WHAT THIS TASK INVOLVES: Beginning with the line where "is_const v = true \/ ((is_reg" occurs, transcribe every line exactly through the last line of the listing below, and no others.

PROVIDED ENTRIES:

(* ===== verification/Phi.v ===== *)
(** * Placement of phis: src/hyperion/core/decompiler/ssa.cpp, [insert_phis]

    The blocks that define a variable, and for each variable the worklist over the
    dominance frontiers.  The result is described by the variables [K b] that get a
    phi in block [b]; they are closed under frontiers. *)

From S2P Require Import Prelude Ir Ssa Dom.

#[local] Open Scope Z_scope.

(** ** The code *)

(** [def_blocks] and the slots seen so far; [all_vars_] are the keys. *)
Definition defs_st : Type := gmap Z (list Z) * slot_map.

Definition collect_op (b : Z) (st : defs_st) (o : PcodeInsn) : defs_st :=
  let '(k, sl) := var_key (output o) st.2 in
  (if 0 <=? k then <[k := default [] (st.1 !! k) ++ [b]]> st.1 else st.1, sl).

Definition collect_defs (bs : list PcodeBlock) : defs_st :=
  foldl (fun st ib => foldl (collect_op (Z.of_nat ib.1)) st (ops ib.2)) (∅, (∅, ∅)) (imap pair bs).

(** The output of a phi for key [v]. *)
Definition phi_output (nodes : gmap Z Varnode) (v : Z) : Varnode :=
  if 2000 <=? v then default no_vn (nodes !! v)
  else if v <? 1000 then mk_vn Reg v 8 0 [] else mk_vn Temp (v - 1000) 8 0 [].

Definition phi_insn (nodes : gmap Z Varnode) (v : Z) (num_preds : nat) : PcodeInsn :=
  mk_insn COPY (phi_output nodes v) (replicate num_preds (phi_output nodes v)) 0 (-1).

Definition add_phi (nodes : gmap Z Varnode) (v : Z) (bs : list PcodeBlock) (f : Z) : list PcodeBlock :=
  alter (fun blk => set_ops (phi_insn nodes v (length (preds blk)) :: ops blk) blk) (Z.to_nat f) bs.

(** The worklist, [has_phi] and the blocks. *)
Definition place_st : Type := list Z * gset Z * list PcodeBlock.

Definition place_step (nodes : gmap Z Varnode) (v : Z) (st : place_st) (f : Z) : place_st :=
  let '(worklist, has_phi, bs) := st in
  if decide (f ∈ has_phi) then st else (worklist ++ [f], {[f]} ∪ has_phi, add_phi nodes v bs f).

Fixpoint place (fuel : nat) (df : list (list Z)) (nodes : gmap Z Varnode) (v : Z)
    (st : place_st) (processed : gset Z) : option (list PcodeBlock) :=
  let '(worklist, has_phi, bs) := st in
  match worklist with
  | [] => Some bs
  | d :: worklist =>
      match fuel with
      | O => None
      | S fuel' =>
          if decide (d ∈ processed) then place fuel' df nodes v (worklist, has_phi, bs) processed
          else
            fs ← rd df d;
            place fuel' df nodes v (foldl (place_step nodes v) (worklist, has_phi, bs) fs) ({[d]} ∪ processed)
      end
  end.

(** The keys of an [unordered_map] come in an order the library chooses: [order]. *)
Definition insert_phis (order : gmap Z (list Z) -> list Z) (df : list (list Z)) (bs : list PcodeBlock) :
    option (defs_st * list PcodeBlock) :=
  let st := collect_defs bs in
  bs ← foldM (fun bs v =>
         let defs := default [] (st.1 !! v) in
         place (length defs + length bs) df st.2.2 v (defs, ∅, bs) ∅) (order st.1) bs;
  Some (st, bs).

(** ** The blocks that define a variable *)

(** A block operand without stack slots. *)
Definition no_stack_ops (bs : list PcodeBlock) : Prop :=
  forall b o, b ∈ bs -> o ∈ ops b -> no_stack (output o).

Definition defines_in (os : list PcodeInsn) (k : Z) : Prop := 0 <= k /\ exists o, o ∈ os /\ vkey (output o) = k.

Definition defs_ok (P : Z -> Z -> Prop) (st : defs_st) : Prop :=
  st.2 = (∅, ∅) /\ (forall k b, b ∈ default [] (st.1 !! k) <-> P k b) /\
  (forall k, is_Some (st.1 !! k) <-> exists b, P k b).

Lemma collect_op_spec P b st o :
  no_stack (output o) -> defs_ok P st ->
  defs_ok (fun k x => P k x \/ (x = b /\ 0 <= k /\ vkey (output o) = k)) (collect_op b st o).
Proof.
  intros N (E & H & D). unfold collect_op. rewrite (var_key_no_stack _ _ N). destruct st as [m sl]. cbn in *.
  destruct (Z.leb_spec 0 (vkey (output o))) as [L|L].
  - split_and!; [done| |].
    + intros k x. cbn. destruct (decide (k = vkey (output o))) as [->|Nk].
      * rewrite lookup_insert_eq. cbn. rewrite elem_of_app, list_elem_of_singleton, H. naive_solver.
      * rewrite lookup_insert_ne by done. rewrite H. naive_solver.
    + intros k. cbn. rewrite lookup_insert_is_Some, D. destruct (decide (vkey (output o) = k)); naive_solver.
  - split_and!; [done| |]; cbn.
    + intros k x. rewrite H. naive_solver lia.
    + intros k. rewrite D. naive_solver lia.
Qed.
(* ===== verification/Build.v ===== *)
(** * SSA construction is sound: src/hyperion/core/decompiler/ssa.cpp, [build]

    The composition of the order, the dominators, the frontiers, the phis and the
    renaming, and its correctness: every path of the function does in SSA form what it
    did before.  The operands are registers and temporaries of one width, as the
    renaming assumes; the lemmas at the end show what happens otherwise. *)

From S2P Require Import Prelude Ir Ssa Dom Phi Rename CopyProp.

#[local] Open Scope Z_scope.

Definition build (order : gmap Z (list Z) -> list Z) (f : PcodeFunc) : option PcodeFunc :=
  if bool_decide (blocks f = []) then Some f
  else
    r ← compute_reverse_postorder f;
    idom ← compute_dominators f r.1 r.2;
    ch ← compute_children f r.1 idom;
    df ← compute_dom_frontiers f idom;
    p ← insert_phis order df (blocks f);
    r ← rename ch p.1 (start_block f) p.2;
    Some (mk_func (entry f) (f_name f) r.2 (next_temp f) (ssa_counter r.1) (params f) (locals f)).

(** ** The functions the renaming is made for *)

(** A constant, or a register or temporary without a version. *)
Definition plain_vn (v : Varnode) : Prop :=
  is_const v = true \/ ((is_reg v = true \/ is_temp v = true) /\ 0 <= id v < 1000 /\ offset v = 0).

Record plain_insn (o : PcodeInsn) : Prop := mk_plain_insn {
  pl_seq : (seq o =? -1) = false;
  pl_operands : Forall plain_vn (output o :: inputs o);
  pl_nop : is_nop o = true -> is_const (output o) = true;
  pl_copy : op o = COPY -> is_const (output o) = false
}.

Record liftable (f : PcodeFunc) : Prop := mk_liftable {
  l_blocks : blocks f <> [];
  l_graph : graph_ok f;
  l_entry : preds_of f (start_block f) = [];
  l_preds : forall b, in_range f b -> NoDup (preds_of f b);
  l_ops : forall b o, b ∈ blocks f -> o ∈ ops b -> plain_insn o
}.

(** The variables of [narrow] are local to a block: phis are 8 bytes wide, so they may be
    read only after the block has set them, in the width it set them; the others are 8
    bytes wide everywhere. *)
Definition may_read (narrow : Z -> bool) (seen : list (Z * Z)) (v : Varnode) : Prop :=
  is_const v = true \/ (size v = 8 /\ narrow (vkey v) = false) \/ (size v, vkey v) ∈ seen.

TASK RESPONSE:
  is_const v = true \/ ((is_reg v = true \/ is_temp v = true) /\ 0 <= id v < 1000 /\ offset v = 0).

Record plain_insn (o : PcodeInsn) : Prop := mk_plain_insn {
  pl_seq : (seq o =? -1) = false;
  pl_operands : Forall plain_vn (output o :: inputs o);
  pl_nop : is_nop o = true -> is_const (output o) = true;
  pl_copy : op o = COPY -> is_const (output o) = false
}.

Record liftable (f : PcodeFunc) : Prop := mk_liftable {
  l_blocks : blocks f <> [];
  l_graph : graph_ok f;
  l_entry : preds_of f (start_block f) = [];
  l_preds : forall b, in_range f b -> NoDup (preds_of f b);
  l_ops : forall b o, b ∈ blocks f -> o ∈ ops b -> plain_insn o
}.

(** The variables of [narrow] are local to a block: phis are 8 bytes wide, so they may be
    read only after the block has set them, in the width it set them; the others are 8
    bytes wide everywhere. *)
Definition may_read (narrow : Z -> bool) (seen : list (Z * Z)) (v : Varnode) : Prop :=
  is_const v = true \/ (size v = 8 /\ narrow (vkey v) = false) \/ (size v, vkey v) ∈ seen.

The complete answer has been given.